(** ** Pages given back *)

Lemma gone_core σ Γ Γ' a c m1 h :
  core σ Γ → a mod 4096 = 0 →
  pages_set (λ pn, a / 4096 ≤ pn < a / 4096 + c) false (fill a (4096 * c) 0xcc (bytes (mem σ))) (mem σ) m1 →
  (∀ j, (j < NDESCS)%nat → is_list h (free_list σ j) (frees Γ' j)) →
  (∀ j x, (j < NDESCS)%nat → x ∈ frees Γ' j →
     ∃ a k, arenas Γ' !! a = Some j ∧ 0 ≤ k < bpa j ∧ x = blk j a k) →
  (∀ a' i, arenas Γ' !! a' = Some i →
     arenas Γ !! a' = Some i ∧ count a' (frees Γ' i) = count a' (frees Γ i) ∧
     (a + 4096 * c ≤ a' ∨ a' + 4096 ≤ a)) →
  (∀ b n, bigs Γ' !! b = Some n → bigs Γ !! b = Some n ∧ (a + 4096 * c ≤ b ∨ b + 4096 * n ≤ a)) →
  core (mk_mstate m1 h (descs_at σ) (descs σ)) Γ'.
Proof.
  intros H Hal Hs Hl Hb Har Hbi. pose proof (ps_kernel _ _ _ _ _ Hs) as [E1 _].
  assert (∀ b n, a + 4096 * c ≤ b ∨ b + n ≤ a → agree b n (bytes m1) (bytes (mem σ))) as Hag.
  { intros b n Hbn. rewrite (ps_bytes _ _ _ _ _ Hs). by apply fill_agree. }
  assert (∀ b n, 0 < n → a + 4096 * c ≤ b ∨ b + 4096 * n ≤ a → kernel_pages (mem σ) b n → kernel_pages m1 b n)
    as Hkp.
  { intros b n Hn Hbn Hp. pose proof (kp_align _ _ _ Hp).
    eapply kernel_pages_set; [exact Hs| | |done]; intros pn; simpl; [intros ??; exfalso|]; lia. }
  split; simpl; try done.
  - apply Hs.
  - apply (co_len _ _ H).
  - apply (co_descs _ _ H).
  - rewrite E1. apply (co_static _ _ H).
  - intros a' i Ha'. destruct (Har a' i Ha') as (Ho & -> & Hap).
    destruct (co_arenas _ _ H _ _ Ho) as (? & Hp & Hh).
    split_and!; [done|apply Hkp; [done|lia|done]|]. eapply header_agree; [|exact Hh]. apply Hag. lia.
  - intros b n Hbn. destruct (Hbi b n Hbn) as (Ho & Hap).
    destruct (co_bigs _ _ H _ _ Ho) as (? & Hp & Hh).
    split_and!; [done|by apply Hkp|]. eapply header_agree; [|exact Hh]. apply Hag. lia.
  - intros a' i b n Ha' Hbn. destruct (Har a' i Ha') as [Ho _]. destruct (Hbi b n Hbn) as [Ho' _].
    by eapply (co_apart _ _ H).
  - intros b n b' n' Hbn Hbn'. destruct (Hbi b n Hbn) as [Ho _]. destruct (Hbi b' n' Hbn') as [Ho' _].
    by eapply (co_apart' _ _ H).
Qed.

● ● ● ● ● ● ●

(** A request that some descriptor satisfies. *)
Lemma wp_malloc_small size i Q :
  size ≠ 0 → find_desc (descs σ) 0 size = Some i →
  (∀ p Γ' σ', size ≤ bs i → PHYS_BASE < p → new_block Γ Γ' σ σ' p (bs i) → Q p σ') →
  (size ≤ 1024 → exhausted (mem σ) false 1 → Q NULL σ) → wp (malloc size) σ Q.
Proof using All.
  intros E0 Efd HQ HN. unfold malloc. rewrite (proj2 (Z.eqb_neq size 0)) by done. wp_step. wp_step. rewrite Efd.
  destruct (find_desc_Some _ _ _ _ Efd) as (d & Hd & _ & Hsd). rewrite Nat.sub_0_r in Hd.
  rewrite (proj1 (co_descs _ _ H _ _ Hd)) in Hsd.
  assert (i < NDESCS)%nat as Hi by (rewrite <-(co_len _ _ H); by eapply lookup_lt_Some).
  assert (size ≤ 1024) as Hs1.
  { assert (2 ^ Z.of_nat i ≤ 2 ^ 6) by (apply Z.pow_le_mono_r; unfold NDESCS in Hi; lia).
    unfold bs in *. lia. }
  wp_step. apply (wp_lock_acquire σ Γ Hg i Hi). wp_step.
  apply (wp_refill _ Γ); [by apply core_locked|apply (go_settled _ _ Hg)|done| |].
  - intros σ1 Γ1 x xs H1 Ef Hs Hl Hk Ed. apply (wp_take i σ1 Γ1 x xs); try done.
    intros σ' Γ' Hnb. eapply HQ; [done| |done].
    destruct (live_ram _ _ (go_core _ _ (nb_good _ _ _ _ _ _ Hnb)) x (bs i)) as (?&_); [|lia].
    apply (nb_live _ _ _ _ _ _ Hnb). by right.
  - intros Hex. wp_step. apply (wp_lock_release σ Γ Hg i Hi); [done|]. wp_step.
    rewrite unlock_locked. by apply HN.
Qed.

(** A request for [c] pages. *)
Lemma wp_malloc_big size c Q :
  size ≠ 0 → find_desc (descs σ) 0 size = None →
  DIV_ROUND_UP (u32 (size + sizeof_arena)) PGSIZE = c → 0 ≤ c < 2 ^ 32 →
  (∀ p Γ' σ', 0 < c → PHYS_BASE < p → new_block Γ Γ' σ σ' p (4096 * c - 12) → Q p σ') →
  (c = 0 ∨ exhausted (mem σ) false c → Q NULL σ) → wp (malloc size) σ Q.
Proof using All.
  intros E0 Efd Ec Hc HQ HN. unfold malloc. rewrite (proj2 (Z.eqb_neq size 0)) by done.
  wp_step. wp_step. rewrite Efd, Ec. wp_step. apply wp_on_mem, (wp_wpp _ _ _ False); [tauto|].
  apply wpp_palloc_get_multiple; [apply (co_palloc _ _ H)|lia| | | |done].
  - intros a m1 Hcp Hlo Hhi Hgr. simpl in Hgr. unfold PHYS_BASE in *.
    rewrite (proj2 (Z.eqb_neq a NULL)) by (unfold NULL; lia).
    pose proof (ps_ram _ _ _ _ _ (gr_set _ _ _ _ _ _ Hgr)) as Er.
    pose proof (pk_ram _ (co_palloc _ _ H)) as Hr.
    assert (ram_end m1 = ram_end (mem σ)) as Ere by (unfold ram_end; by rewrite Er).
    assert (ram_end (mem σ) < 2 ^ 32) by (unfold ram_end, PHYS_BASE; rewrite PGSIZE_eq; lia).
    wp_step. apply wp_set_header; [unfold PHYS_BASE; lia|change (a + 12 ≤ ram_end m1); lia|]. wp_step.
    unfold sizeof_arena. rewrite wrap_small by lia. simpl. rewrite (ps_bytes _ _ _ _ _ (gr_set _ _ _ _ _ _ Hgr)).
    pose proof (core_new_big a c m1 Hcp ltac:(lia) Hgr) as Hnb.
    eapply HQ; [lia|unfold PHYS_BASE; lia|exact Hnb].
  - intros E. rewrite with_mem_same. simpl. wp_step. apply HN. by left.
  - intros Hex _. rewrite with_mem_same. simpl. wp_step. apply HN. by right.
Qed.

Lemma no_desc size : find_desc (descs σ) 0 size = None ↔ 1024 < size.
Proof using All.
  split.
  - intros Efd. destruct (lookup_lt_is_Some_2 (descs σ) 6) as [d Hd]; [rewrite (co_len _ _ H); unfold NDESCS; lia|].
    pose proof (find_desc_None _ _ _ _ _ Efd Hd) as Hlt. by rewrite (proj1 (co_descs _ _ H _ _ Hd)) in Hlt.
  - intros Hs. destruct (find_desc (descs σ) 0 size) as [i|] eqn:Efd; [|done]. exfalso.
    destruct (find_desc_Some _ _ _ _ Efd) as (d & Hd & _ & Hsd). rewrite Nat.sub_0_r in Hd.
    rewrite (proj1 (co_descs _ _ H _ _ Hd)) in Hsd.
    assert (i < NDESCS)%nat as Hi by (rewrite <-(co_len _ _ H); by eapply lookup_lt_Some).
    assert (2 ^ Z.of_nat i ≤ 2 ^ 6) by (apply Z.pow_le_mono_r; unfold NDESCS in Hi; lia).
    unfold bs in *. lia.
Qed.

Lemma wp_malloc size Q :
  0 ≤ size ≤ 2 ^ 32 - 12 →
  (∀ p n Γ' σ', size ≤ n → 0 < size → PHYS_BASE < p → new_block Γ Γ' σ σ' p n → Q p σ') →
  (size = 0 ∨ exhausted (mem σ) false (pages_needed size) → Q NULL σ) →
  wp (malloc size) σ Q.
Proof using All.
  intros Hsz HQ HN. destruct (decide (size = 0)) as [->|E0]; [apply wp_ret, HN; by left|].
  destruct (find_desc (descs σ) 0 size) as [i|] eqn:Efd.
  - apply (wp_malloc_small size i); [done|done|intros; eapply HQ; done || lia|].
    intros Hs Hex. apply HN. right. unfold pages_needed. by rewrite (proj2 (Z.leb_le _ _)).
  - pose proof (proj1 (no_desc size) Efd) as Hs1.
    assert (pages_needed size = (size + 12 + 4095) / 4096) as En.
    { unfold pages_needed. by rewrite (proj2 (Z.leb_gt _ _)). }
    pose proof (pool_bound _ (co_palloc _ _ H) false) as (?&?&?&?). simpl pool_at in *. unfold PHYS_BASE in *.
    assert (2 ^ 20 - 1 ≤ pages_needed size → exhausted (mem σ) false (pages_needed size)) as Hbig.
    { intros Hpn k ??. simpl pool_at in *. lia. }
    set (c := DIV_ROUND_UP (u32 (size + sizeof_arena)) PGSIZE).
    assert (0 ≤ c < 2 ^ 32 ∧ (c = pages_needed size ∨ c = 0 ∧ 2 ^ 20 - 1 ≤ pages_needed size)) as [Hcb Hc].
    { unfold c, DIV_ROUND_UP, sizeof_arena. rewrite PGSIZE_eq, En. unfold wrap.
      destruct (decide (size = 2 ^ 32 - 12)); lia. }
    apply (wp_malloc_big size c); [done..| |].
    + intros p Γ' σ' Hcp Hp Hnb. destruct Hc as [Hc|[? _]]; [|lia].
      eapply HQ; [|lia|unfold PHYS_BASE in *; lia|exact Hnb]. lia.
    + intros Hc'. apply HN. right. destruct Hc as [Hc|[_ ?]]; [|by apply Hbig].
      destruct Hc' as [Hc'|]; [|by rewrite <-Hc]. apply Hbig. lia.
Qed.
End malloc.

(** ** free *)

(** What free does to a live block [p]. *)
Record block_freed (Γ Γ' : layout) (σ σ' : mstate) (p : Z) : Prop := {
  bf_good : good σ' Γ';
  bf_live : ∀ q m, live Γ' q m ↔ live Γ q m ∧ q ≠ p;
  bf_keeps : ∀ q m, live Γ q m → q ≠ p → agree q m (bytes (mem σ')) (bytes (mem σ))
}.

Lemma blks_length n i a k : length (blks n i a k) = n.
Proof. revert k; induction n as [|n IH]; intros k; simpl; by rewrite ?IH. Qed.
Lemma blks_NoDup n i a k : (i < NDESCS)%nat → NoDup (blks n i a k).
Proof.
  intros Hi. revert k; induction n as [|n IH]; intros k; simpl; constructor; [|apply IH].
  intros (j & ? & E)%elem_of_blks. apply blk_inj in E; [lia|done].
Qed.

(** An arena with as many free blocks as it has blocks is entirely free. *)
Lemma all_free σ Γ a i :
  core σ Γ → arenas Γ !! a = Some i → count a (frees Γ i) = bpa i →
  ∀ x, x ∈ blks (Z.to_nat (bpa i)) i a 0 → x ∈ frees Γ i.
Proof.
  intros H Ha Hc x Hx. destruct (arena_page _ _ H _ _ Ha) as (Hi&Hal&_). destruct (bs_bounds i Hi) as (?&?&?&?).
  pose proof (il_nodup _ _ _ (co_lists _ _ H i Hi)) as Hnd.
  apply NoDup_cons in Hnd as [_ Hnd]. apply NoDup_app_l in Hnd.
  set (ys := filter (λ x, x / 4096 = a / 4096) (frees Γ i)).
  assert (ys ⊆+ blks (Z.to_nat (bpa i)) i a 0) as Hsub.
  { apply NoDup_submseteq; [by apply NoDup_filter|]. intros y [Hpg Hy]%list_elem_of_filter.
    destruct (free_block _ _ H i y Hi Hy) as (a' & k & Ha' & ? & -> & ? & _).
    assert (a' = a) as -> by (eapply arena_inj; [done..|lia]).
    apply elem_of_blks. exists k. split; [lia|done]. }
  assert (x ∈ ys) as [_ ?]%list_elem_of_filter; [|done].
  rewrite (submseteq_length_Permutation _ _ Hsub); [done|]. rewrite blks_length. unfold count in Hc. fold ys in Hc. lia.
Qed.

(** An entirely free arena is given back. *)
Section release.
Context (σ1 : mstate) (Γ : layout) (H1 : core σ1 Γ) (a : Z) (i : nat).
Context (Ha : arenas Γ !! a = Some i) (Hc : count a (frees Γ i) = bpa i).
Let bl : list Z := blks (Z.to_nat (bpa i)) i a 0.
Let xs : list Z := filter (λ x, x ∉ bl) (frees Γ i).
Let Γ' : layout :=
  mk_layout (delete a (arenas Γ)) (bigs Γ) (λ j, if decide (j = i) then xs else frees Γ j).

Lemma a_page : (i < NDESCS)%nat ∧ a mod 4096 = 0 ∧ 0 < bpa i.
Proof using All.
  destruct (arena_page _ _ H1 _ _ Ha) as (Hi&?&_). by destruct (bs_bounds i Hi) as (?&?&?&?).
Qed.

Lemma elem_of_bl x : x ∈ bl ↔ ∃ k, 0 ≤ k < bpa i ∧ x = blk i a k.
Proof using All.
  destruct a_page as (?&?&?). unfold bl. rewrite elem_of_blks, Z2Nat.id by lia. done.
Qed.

● ● ● ● ● ● ●

• Task directions
All lines above from the one with "(** ** Pages given back *)" to the one with "blk j a k) →", inclusive, should be copied exactly, and no other lines.

• Response to this task
(** ** Pages given back *)

Lemma gone_core σ Γ Γ' a c m1 h :
  core σ Γ → a mod 4096 = 0 →
  pages_set (λ pn, a / 4096 ≤ pn < a / 4096 + c) false (fill a (4096 * c) 0xcc (bytes (mem σ))) (mem σ) m1 →
  (∀ j, (j < NDESCS)%nat → is_list h (free_list σ j) (frees Γ' j)) →
  (∀ j x, (j < NDESCS)%nat → x ∈ frees Γ' j →
     ∃ a k, arenas Γ' !! a = Some j ∧ 0 ≤ k < bpa j ∧ x = blk j a k) →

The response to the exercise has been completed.